The radio frequency unit 701 is also configured to send the second channel characteristic information to the first device, where the AI training data and the second channel characteristic information are used to train the second AI network model.

or,

The sending of the AI training data to the first device performed by the radio frequency unit 701 includes:

Optionally, the AI training data includes at least one of the following:

The N-layer precoding matrix;

Optionally, the preset conditions include at least one of the following:

The characteristic value is greater than or equal to the third threshold;

The singular value is greater than or equal to the fourth threshold.

The terminal 700 provided by the embodiment of the present application can implement various processes performed by the information transmission device as shown in Figure 3, and can achieve the same beneficial effects. To avoid duplication, the details will not be described again.

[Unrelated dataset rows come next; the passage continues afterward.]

(** The documents that a caller of the package can build by calls that
    return: the fields of [PDF] are not exported, only the constructor and
    the methods reach them. *)
Inductive built : PDF -> Prop :=
| built_NewPDF (columns rows : Z) (fnt : string) (size : float) :
    built (NewPDF columns rows fnt size)
| built_AddPage (p : PDF) :
    built p -> built (AddPage p)
| built_AddRow (p : PDF) :
    built p -> built (AddRow p)
| built_AddColumn (p : PDF) :
    built p -> built (AddColumn p)
| built_AddTextWithUnicode (p : PDF) (x y : float) (text : string) :
    built p -> built (AddTextWithUnicode p x y text)
| built_RenderGradient (p p' : PDF) (g : Gradient) (x y w h : float) :
    built p -> RenderGradient p g x y w h = Returns p' -> built p'
| built_ConvertSVGToPDF (ParseFloat : string -> float * option string)
    (p p' : PDF) (path : string) (src : source) (err : option string) :
    built p ->
    snd (ConvertSVGToPDF ParseFloat p path src) = Returns (p', err) ->
    built p'.

(** What holds of every such document. *)
Definition well_formed (p : PDF) : Prop :=
  pageCount p = int64 (Z.of_nat (length (pages p))) /\
  (length (pages p) <= length (content p))%nat /\
  pageWidth p = 595%float /\
  pageHeight p = 842%float.

(** The file writes of a trace. *)
Fixpoint writes (tr : list event) : list (string * string) :=
  match tr with
  | [] => []
  | EvWriteFile path data :: tr' => (path, data) :: writes tr'
  | _ :: tr' => writes tr'
  end.

(** ** Definitions for the further properties *)

(** The fields that the layout tracker reads and writes. *)
Definition layout (p : PDF) :=
  (currentX p, currentY p, columnWidth p, rowHeight p, pageWidth p).

(** [AddColumn] on those fields alone. *)
Definition layout_step (l : float * float * float * float * float) :=
  let '(x, y, cw, rh, pw) := l in
  if (pw <? (x + cw) + cw)%float
  then (0%float, (y + rh)%float, cw, rh, pw)
  else ((x + cw)%float, y, cw, rh, pw).

(** The cursor of a document with the sizes of [NewPDF] stands in one of the
    two columns that fit the page, or at the start of a row. *)
Definition cursor_in_grid (p : PDF) : Prop :=
  columnWidth p = 150%float /\ rowHeight p = 50%float /\
  pageWidth p = 595%float /\
  (currentX p = 0%float \/ currentX p = 150%float \/ currentX p = 300%float).

(** What the conversion reads of a rectangle, a text and a gradient. *)
Definition rect_geometry (rect : Rect) :=
  (Rect_X rect, Rect_Y rect, Rect_Width rect, Rect_Height rect).

Definition text_shown (text : Text) :=
  (Text_X text, Text_Y text, Text_Content text).

Definition has_stop (gradient : Gradient) : bool :=
  match Gradient_Stops gradient with
  | [] => false
  | _ :: _ => true
  end.



(** A reader of PDF literal strings (ISO 32000-1, 7.3.4.2).  Inside the
    parentheses a backslash starts an escape: the letters [n r t b f] stand
    for LF, CR, HT, BS and FF, a parenthesis or backslash stands for itself,
    one to three octal digits give a byte (overflow ignored), an end-of-line
    marker is dropped with the backslash, and before any other byte the
    backslash is ignored.  Parentheses that are not escaped nest, and an
    end-of-line marker that is not escaped, CR, LF or CR LF, is read as one
    LF.  The result is the decoded string and what follows the literal. *)
Definition CR : ascii := ascii_of_nat 13.
Definition LF : ascii := ascii_of_nat 10.

Inductive literal_state : Type :=
| LitPlain
| LitEscape
| LitAfterCR
| LitOctal (more : bool) (value : nat).

Definition escape_letter (c : ascii) : option ascii :=
  if Ascii.eqb c (ascii_of_nat 110) then Some LF
  else if Ascii.eqb c (ascii_of_nat 114) then Some CR
  else if Ascii.eqb c (ascii_of_nat 116) then Some (ascii_of_nat 9)
  else if Ascii.eqb c (ascii_of_nat 98) then Some (ascii_of_nat 8)
  else if Ascii.eqb c (ascii_of_nat 102) then Some (ascii_of_nat 12)
  else if Ascii.eqb c lparen then Some lparen
  else if Ascii.eqb c rparen then Some rparen
  else if Ascii.eqb c backslash then Some backslash
  else None.

Definition octal_digit (c : ascii) : option nat :=
  let n := nat_of_ascii c in
  if (48 <=? n)%nat && (n <=? 55)%nat then Some (n - 48)%nat else None.

Definition emit (c : ascii) (r : option (string * string))
  : option (string * string) :=
  match r with
  | Some (text, rest) => Some (String c text, rest)
  | None => None
  end.

Fixpoint read_literal_from (depth : nat) (st : literal_state) (s : string)
  {struct s} : option (string * string) :=
  match s with
  | EmptyString => None
  | String c s' =>
      let plain :=
        if Ascii.eqb c backslash then read_literal_from depth LitEscape s'
        else if Ascii.eqb c lparen
        then emit c (read_literal_from (S depth) LitPlain s')
        else if Ascii.eqb c rparen then
          match depth with
          | O => Some (EmptyString, s')
          | S d => emit c (read_literal_from d LitPlain s')
          end
        else if Ascii.eqb c CR
        then emit LF (read_literal_from depth LitAfterCR s')
        else emit c (read_literal_from depth LitPlain s') in
      match st with
      | LitPlain => plain
      | LitAfterCR =>
          if Ascii.eqb c LF then read_literal_from depth LitPlain s'
          else plain
      | LitEscape =>
          match escape_letter c with
          | Some b => emit b (read_literal_from depth LitPlain s')
          | None =>
              match octal_digit c with
              | Some d => read_literal_from depth (LitOctal true d) s'
              | None =>
                  if Ascii.eqb c CR
                  then read_literal_from depth LitAfterCR s'
                  else if Ascii.eqb c LF
                  then read_literal_from depth LitPlain s'
                  else plain
              end
          end
      | LitOctal more v =>
          match octal_digit c with
          | Some d =>
              if more
              then read_literal_from depth (LitOctal false (v * 8 + d)) s'
              else emit (ascii_of_nat ((v * 8 + d) mod 256))
                        (read_literal_from depth LitPlain s')
          | None => emit (ascii_of_nat v) plain
          end
      end
  end.

Definition read_literal (s : string) : option (string * string) :=
  match s with
  | String c s' =>
      if Ascii.eqb c lparen then read_literal_from O LitPlain s' else None
  | EmptyString => None
  end.

(** The text with every end-of-line marker, CR or CR LF, turned into one LF;
    [after_cr] tells whether the byte before was a CR. *)
Fixpoint eol_as_LF (after_cr : bool) (s : string) : string :=
  match s with
  | EmptyString => EmptyString
  | String c s' =>
      if Ascii.eqb c CR then String LF (eol_as_LF true s')
      else if after_cr && Ascii.eqb c LF then eol_as_LF false s'
      else String c (eol_as_LF false s')
  end.

Fixpoint has_CR (s : string) : bool :=
  match s with
  | EmptyString => false
  | String c s' => Ascii.eqb c CR || has_CR s'
  end.

(** The number of bytes of [s] that [escapeText] escapes. *)
Fixpoint count_special (s : string) : nat :=
  match s with
  | EmptyString => O
  | String c s' =>
      if is_special c then S (count_special s') else count_special s'
  end.

(** The bytes that the lines [ls] take in a file, each with its newline. *)
Fixpoint bytes_of_lines (ls : list string) : Z :=
  match ls with
  | [] => 0
  | l :: ls' => len l + 1 + bytes_of_lines ls'
  end.

(** * Properties *)

Example Sprintf_2f_595 : Sprintf_2f 595%float = "595.00".
Proof. reflexivity. Qed.

Example Sprintf_2f_tie : Sprintf_2f 0.125%float = "0.12".
Proof. reflexivity. Qed.

Example Sprintf_2f_neg : Sprintf_2f (-1 / 1024)%float = "-0.00".
Proof. reflexivity. Qed.

Example Sprintf_2f_third : Sprintf_2f (2 / 3)%float = "0.67".
Proof. reflexivity. Qed.

Example Sprintf_2f_inf : Sprintf_2f (595 / 0)%float = "+Inf".
Proof. reflexivity. Qed.

Example Sprintf_010d_20 : Sprintf_010d 20 = "0000000020".
Proof. reflexivity. Qed.

Example ReplaceAll_ab : ReplaceAll "aXbXXc" "X" "yz" = "ayzbyzyzc".
Proof. reflexivity. Qed.

Example ReplaceAll_overlap : ReplaceAll "aaaa" "aa" "b" = "bb".
Proof. reflexivity. Qed.


(** ** Strings *)

Lemma string_app_assoc (s1 s2 s3 : string) :
  (s1 ++ s2) ++ s3 = s1 ++ (s2 ++ s3).
Proof. induction s1; simpl; congruence. Qed.

Lemma string_app_empty_r (s : string) : s ++ "" = s.
Proof. induction s; simpl; congruence. Qed.

Lemma string_length_app (s1 s2 : string) :
  String.length (s1 ++ s2) = (String.length s1 + String.length s2)%nat.
Proof. induction s1; simpl; congruence. Qed.

(** ** Escaping of text *)

Lemma ReplaceAll_byte (a : ascii) (new s : string) :
  ReplaceAll s (String a EmptyString) new = subst_byte a new s.
Proof.
  unfold ReplaceAll.
  induction s as [|c s IH]; simpl; [reflexivity|].
  destruct (ascii_dec a c) as [->|Hne].
  - rewrite Ascii.eqb_refl.
    assert (Hp : String.prefix EmptyString s = true) by (destruct s; reflexivity).
    now rewrite Hp, IH.
  - destruct (Ascii.eqb a c) eqn:E.
    + apply Ascii.eqb_eq in E. contradiction.
    + now rewrite IH.
Qed.

Lemma subst_byte_app (a : ascii) (new s1 s2 : string) :
  subst_byte a new (s1 ++ s2) = subst_byte a new s1 ++ subst_byte a new s2.
Proof.
  induction s1 as [|c s1 IH]; simpl; [reflexivity|].
  destruct (Ascii.eqb a c); rewrite IH; [|reflexivity].
  now rewrite string_app_assoc.
Qed.

Lemma escapeText_subst (s : string) :
  escapeText s =
  subst_byte rparen (String backslash (String rparen EmptyString))
    (subst_byte lparen (String backslash (String lparen EmptyString))
       (subst_byte backslash (String backslash (String backslash EmptyString))
          s)).
Proof.
  unfold escapeText.
  change "\" with (String backslash EmptyString) at 1.
  rewrite ReplaceAll_byte.
  change "(" with (String lparen EmptyString).
  rewrite ReplaceAll_byte.
  change ")" with (String rparen EmptyString).
  rewrite ReplaceAll_byte.
  reflexivity.
Qed.

(** The three passes together escape every byte once. *)
Lemma three_passes_app (s1 s2 : string) :
  three_passes (s1 ++ s2) = three_passes s1 ++ three_passes s2.
Proof. unfold three_passes. now rewrite !subst_byte_app. Qed.

Lemma three_passes_byte (c : ascii) :
  three_passes (String c EmptyString) = escape_each (String c EmptyString).
Proof.
  destruct c as [[] [] [] [] [] [] [] []]; vm_compute; reflexivity.
Qed.

Lemma escape_each_cons (c : ascii) (s : string) :
  escape_each (String c s) = escape_each (String c EmptyString) ++ escape_each s.
Proof. simpl. destruct (is_special c); reflexivity. Qed.

Lemma escapeText_each (s : string) : escapeText s = escape_each s.
Proof.
  rewrite escapeText_subst. fold (three_passes s).
  induction s as [|c s IH]; [reflexivity|].
  change (String c s) with (String c EmptyString ++ s) at 1.
  now rewrite three_passes_app, IH, three_passes_byte, <- escape_each_cons.
Qed.

Lemma escape_each_no_unescaped (s : string) :
  unescaped_parens false (escape_each s) = O.
Proof.
  induction s as [|c s IH]; simpl; [reflexivity|].
  destruct (is_special c) eqn:E; simpl.
  - exact IH.
  - unfold is_special in E.
    apply orb_false_elim in E as [E Er].
    apply orb_false_elim in E as [Eb El].
    now rewrite Eb, El, Er.
Qed.

Lemma escape_each_plain (s : string) :
  has_special s = false -> escape_each s = s.
Proof.
  induction s as [|c s IH]; simpl; [reflexivity|].
  intros H. apply orb_false_elim in H as [Hc Hs].
  now rewrite Hc, IH.
Qed.

Lemma unescape_escape_each (s : string) :
  unescape false (escape_each s) = s.
Proof.
  induction s as [|c s IH]; simpl; [reflexivity|].
  destruct (is_special c) eqn:E; simpl.
  - now rewrite IH.
  - unfold is_special in E.
    apply orb_false_elim in E as [E _].
    apply orb_false_elim in E as [Eb _].
    now rewrite Eb, IH.
Qed.

(** C8: [escapeText] replaces the backslash, then the opening and then the
    closing parenthesis, each by itself behind a backslash; the three passes
    amount to escaping every byte of the input once ([escape_each]) and touch
    no other byte.  The result has no parenthesis that is not escaped, a
    reader of the literal gets the input back, and a string with none of the
    three bytes is returned as it is. *)
Theorem escapeText_correct (s : string) :
  escapeText s = ReplaceAll (ReplaceAll (ReplaceAll s "\" "\\") "(" "\(") ")" "\)"
  /\ escapeText s = escape_each s
  /\ unescaped_parens false (escapeText s) = O
  /\ unescape false (escapeText s) = s
  /\ (has_special s = false -> escapeText s = s).
Proof.
  split; [reflexivity|].
  split; [apply escapeText_each|].
  rewrite escapeText_each.
  split; [apply escape_each_no_unescaped|].
  split; [apply unescape_escape_each|].
  apply escape_each_plain.
Qed.

Lemma escapeText_correct_witness :
  has_special "Hello, world" = false /\
  escapeText "Hello, world" = "Hello, world" /\
  escapeText "Hi(there)" = "Hi\(there\)" /\
  escapeText "a\b" = "a\\b".
Proof.
  split; [reflexivity|].
  split; [apply (escapeText_correct "Hello, world"); reflexivity|].
  split; reflexivity.
Defined.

Embodiments of the present application also provide a network side device. The network side device may be an access network device or a core network device. The network side device includes a communication interface and a processor, where the communication interface is used to receive AI from the terminal. training data, wherein the AI training data includes first channel information of the target downlink channel; the processor is configured to train a first AI network model and/or a second AI network model according to the AI training data, wherein the The first AI network model is used to process the second channel information into the first channel characteristic information. The second AI network model is used to restore the first channel characteristic information into the second channel information. The second The channel information is the channel information of the target downlink channel.

This network side device embodiment corresponds to the method embodiment shown in Figure 3. Each implementation process and implementation manner of the method embodiment shown in Figure 3 can be applied to this network side device embodiment, and can achieve the same technical effect.

Embodiments of the present application also provide a readable storage medium. Programs or instructions are stored on the readable storage medium. When the program or instructions are executed by a processor, each process of the method embodiment shown in Figure 2 or Figure 3 is implemented. , and can achieve the same technical effect, so to avoid repetition, they will not be described again here.

Wherein, the processor is the processor in the terminal described in the above embodiment. The readable storage medium includes computer readable storage media, such as computer read-only memory ROM, random access memory RAM, magnetic disk or optical disk, etc.

An embodiment of the present application further provides a chip. The chip includes a processor and a communication interface. The communication interface is coupled to the processor. The processor is used to run programs or instructions. The implementation is as shown in Figure 2 or Figure 3. Each process of the method embodiment is shown, and the same technical effect can be achieved. To avoid repetition, the details will not be described here.

It should be understood that the chips mentioned in the embodiments of this application may also be called system-on-chip, system-on-a-chip, system-on-chip or system-on-chip, etc.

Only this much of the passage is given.